Stored data
------------------------------------------------------------
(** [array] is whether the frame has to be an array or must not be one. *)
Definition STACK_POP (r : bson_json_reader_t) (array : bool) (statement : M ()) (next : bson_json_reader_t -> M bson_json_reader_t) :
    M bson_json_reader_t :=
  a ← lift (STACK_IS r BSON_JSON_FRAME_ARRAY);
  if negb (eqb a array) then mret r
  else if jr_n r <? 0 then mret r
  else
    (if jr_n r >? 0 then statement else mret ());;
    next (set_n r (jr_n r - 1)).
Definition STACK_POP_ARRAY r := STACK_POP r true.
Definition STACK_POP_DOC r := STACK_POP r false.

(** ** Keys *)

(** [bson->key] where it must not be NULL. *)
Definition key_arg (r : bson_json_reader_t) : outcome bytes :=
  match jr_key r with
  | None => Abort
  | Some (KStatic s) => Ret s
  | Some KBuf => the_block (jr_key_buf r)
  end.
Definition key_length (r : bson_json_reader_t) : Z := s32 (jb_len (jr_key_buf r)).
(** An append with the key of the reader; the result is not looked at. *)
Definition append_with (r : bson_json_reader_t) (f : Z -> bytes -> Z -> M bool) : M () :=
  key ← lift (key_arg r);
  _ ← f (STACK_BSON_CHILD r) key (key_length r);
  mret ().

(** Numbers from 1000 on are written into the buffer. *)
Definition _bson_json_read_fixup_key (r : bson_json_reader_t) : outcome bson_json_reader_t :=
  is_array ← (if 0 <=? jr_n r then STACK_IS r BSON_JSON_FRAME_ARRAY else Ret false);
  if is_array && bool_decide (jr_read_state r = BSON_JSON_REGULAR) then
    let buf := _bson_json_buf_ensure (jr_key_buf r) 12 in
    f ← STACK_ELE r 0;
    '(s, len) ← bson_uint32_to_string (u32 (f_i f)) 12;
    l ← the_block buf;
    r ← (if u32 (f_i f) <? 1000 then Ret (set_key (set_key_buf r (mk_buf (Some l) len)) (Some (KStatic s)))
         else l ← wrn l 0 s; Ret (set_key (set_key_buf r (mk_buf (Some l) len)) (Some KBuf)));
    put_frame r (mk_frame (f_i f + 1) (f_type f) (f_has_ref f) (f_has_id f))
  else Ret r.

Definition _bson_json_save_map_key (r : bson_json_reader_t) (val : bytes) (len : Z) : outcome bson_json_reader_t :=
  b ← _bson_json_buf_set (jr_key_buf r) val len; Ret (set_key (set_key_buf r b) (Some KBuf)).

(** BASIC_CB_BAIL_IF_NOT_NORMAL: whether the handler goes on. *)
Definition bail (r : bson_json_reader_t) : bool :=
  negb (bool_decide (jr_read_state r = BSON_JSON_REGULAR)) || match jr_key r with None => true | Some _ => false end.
------------------------------------------------------------
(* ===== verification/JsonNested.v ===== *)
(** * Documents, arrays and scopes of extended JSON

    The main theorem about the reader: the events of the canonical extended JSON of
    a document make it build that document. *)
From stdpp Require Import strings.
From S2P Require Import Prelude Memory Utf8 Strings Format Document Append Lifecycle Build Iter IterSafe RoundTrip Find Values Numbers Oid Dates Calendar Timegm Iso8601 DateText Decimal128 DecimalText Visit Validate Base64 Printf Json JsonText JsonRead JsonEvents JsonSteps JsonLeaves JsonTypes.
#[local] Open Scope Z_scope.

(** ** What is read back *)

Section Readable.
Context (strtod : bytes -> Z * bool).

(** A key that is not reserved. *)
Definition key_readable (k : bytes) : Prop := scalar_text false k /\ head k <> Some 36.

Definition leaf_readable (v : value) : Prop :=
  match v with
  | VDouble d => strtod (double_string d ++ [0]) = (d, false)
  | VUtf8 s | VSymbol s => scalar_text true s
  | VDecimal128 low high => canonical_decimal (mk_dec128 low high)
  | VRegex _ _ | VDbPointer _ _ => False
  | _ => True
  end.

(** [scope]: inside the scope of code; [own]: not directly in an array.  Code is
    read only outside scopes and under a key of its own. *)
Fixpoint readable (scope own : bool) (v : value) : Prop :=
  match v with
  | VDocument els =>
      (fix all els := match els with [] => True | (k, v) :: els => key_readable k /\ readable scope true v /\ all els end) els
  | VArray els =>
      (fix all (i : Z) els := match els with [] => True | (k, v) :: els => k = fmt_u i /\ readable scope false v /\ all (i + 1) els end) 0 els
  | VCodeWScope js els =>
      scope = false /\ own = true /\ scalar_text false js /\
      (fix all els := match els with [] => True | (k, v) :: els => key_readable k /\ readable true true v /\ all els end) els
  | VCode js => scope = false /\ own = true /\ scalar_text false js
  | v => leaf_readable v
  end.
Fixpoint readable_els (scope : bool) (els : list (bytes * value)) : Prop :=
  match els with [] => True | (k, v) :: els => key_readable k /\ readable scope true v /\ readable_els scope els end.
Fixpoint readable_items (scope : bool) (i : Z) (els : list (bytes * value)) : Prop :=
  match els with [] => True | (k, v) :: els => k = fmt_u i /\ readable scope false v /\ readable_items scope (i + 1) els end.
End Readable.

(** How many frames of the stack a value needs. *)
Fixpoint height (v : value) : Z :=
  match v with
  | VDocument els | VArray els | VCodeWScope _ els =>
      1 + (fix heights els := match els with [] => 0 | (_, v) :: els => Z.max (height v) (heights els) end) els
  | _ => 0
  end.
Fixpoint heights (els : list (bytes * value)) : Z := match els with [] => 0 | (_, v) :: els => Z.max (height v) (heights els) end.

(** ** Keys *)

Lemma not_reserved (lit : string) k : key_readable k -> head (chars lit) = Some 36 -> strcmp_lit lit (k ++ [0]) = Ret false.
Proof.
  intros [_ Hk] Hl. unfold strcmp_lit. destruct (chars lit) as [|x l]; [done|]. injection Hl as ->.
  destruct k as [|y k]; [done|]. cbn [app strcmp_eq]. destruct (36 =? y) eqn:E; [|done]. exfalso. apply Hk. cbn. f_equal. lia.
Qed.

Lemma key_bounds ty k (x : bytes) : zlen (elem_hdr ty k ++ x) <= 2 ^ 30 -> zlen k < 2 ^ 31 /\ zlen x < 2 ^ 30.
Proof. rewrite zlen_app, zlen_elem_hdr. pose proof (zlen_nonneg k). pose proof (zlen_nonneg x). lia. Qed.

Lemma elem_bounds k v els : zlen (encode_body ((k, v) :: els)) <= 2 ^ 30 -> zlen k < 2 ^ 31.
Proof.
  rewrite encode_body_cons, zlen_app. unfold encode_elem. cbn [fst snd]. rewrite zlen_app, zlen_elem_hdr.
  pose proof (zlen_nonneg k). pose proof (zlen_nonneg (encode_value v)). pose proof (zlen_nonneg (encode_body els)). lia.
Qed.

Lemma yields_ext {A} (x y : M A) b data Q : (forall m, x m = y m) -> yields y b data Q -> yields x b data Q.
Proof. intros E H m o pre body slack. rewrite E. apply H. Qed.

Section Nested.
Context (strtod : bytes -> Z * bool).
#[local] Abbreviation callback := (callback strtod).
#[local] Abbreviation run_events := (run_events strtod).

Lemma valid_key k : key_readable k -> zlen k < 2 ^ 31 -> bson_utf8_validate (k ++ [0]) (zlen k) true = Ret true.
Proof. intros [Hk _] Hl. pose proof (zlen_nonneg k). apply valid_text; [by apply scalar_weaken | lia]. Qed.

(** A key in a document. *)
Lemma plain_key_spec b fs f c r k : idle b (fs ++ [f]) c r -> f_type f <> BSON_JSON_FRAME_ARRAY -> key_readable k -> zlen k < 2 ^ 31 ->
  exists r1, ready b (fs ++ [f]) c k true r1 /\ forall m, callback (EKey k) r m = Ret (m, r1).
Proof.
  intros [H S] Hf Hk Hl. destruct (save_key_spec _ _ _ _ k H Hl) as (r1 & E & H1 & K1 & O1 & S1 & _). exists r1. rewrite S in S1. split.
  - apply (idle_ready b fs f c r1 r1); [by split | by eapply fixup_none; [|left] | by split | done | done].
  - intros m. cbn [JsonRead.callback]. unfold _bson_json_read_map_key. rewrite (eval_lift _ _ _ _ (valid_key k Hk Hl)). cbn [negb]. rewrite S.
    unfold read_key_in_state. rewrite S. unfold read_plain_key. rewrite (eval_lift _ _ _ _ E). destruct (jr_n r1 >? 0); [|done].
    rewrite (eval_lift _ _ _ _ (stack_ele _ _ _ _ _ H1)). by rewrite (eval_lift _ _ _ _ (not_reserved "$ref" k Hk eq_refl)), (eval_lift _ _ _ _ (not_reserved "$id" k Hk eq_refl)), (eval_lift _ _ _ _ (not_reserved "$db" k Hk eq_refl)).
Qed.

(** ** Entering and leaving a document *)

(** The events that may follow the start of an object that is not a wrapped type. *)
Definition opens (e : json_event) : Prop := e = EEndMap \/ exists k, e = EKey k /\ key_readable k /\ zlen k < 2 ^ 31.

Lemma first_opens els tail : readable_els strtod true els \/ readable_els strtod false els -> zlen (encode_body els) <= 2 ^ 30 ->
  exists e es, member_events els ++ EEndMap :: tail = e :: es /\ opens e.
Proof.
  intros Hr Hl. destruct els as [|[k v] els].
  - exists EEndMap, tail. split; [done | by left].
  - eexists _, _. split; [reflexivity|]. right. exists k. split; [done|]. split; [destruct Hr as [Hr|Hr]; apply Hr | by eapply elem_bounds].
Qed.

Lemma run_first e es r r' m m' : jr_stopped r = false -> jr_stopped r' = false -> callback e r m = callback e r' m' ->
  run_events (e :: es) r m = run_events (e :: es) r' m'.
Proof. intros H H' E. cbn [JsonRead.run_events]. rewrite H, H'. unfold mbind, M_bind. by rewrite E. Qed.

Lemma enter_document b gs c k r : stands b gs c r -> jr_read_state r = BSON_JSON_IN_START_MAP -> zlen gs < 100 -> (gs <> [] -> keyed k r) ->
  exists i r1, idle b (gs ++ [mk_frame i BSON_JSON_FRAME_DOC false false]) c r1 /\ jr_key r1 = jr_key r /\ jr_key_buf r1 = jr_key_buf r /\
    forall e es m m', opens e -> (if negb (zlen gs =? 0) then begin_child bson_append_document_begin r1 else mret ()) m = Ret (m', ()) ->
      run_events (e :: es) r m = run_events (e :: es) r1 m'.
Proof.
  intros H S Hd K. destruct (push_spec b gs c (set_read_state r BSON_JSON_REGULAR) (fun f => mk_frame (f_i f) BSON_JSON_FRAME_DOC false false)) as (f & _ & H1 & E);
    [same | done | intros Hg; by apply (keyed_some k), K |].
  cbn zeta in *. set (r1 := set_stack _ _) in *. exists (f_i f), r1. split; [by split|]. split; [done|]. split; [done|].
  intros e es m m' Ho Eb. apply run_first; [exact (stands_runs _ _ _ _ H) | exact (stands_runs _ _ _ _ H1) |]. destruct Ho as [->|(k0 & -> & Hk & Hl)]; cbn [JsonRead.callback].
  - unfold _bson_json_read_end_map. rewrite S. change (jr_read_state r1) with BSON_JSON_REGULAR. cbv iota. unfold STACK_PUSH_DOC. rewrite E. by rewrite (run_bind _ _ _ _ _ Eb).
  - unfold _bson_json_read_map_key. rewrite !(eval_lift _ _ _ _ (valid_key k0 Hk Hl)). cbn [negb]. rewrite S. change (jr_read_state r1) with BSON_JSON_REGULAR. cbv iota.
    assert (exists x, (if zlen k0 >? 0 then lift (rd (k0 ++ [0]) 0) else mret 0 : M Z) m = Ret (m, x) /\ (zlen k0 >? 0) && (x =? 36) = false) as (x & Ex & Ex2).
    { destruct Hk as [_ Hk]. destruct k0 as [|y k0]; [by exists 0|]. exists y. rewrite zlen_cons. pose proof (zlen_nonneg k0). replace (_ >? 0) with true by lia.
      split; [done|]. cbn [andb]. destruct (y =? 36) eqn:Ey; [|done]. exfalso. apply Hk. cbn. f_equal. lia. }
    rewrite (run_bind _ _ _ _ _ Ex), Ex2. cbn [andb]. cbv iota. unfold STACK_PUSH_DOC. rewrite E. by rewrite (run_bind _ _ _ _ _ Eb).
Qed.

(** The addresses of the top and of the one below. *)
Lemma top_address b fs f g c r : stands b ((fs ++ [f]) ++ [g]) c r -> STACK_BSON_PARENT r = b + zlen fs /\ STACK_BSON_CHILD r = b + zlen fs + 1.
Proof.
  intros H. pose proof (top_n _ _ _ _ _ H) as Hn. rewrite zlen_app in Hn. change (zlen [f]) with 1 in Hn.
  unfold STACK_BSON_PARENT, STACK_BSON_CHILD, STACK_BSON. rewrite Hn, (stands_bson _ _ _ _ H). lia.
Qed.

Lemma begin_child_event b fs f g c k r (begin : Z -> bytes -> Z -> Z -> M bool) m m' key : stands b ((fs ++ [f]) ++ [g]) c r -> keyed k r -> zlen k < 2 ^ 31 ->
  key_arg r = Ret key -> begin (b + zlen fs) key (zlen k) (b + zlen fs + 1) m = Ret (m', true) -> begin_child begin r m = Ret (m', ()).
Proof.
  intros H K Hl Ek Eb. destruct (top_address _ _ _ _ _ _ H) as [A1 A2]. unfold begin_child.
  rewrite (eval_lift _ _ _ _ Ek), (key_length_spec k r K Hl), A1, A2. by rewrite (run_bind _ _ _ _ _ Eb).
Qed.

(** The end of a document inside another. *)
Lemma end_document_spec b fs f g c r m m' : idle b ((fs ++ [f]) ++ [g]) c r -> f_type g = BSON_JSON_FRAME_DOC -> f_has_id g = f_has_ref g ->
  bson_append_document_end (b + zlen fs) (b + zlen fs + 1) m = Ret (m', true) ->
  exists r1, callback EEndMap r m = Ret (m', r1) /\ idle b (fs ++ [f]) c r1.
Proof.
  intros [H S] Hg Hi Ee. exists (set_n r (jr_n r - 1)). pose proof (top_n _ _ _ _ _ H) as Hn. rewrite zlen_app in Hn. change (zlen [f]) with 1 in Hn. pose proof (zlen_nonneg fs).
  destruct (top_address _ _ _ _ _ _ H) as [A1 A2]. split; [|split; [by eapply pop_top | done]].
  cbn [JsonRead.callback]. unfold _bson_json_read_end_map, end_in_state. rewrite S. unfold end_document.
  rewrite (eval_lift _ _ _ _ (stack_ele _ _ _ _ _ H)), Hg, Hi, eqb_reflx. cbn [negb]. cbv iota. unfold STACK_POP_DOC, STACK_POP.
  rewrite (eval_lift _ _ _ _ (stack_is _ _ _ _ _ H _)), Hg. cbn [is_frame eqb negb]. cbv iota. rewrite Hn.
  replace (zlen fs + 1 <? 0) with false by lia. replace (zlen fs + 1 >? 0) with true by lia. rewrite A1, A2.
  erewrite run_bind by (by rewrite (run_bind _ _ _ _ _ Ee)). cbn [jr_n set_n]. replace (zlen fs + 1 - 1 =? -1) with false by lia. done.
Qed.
------------------------------------------------------------
■ EXERCISE AIM
Could you return exactly the stretch of the data above that starts at the line with "- intros m." and ends at the line with "Lemma first_opens els", both lines included?

■ OUTPUT OF THE TASK
  - intros m. cbn [JsonRead.callback]. unfold _bson_json_read_map_key. rewrite (eval_lift _ _ _ _ (valid_key k Hk Hl)). cbn [negb]. rewrite S.
    unfold read_key_in_state. rewrite S. unfold read_plain_key. rewrite (eval_lift _ _ _ _ E). destruct (jr_n r1 >? 0); [|done].
    rewrite (eval_lift _ _ _ _ (stack_ele _ _ _ _ _ H1)). by rewrite (eval_lift _ _ _ _ (not_reserved "$ref" k Hk eq_refl)), (eval_lift _ _ _ _ (not_reserved "$id" k Hk eq_refl)), (eval_lift _ _ _ _ (not_reserved "$db" k Hk eq_refl)).
Qed.

(** ** Entering and leaving a document *)

(** The events that may follow the start of an object that is not a wrapped type. *)
Definition opens (e : json_event) : Prop := e = EEndMap \/ exists k, e = EKey k /\ key_readable k /\ zlen k < 2 ^ 31.

Lemma first_opens els tail : readable_els strtod true els \/ readable_els strtod false els -> zlen (encode_body els) <= 2 ^ 30 ->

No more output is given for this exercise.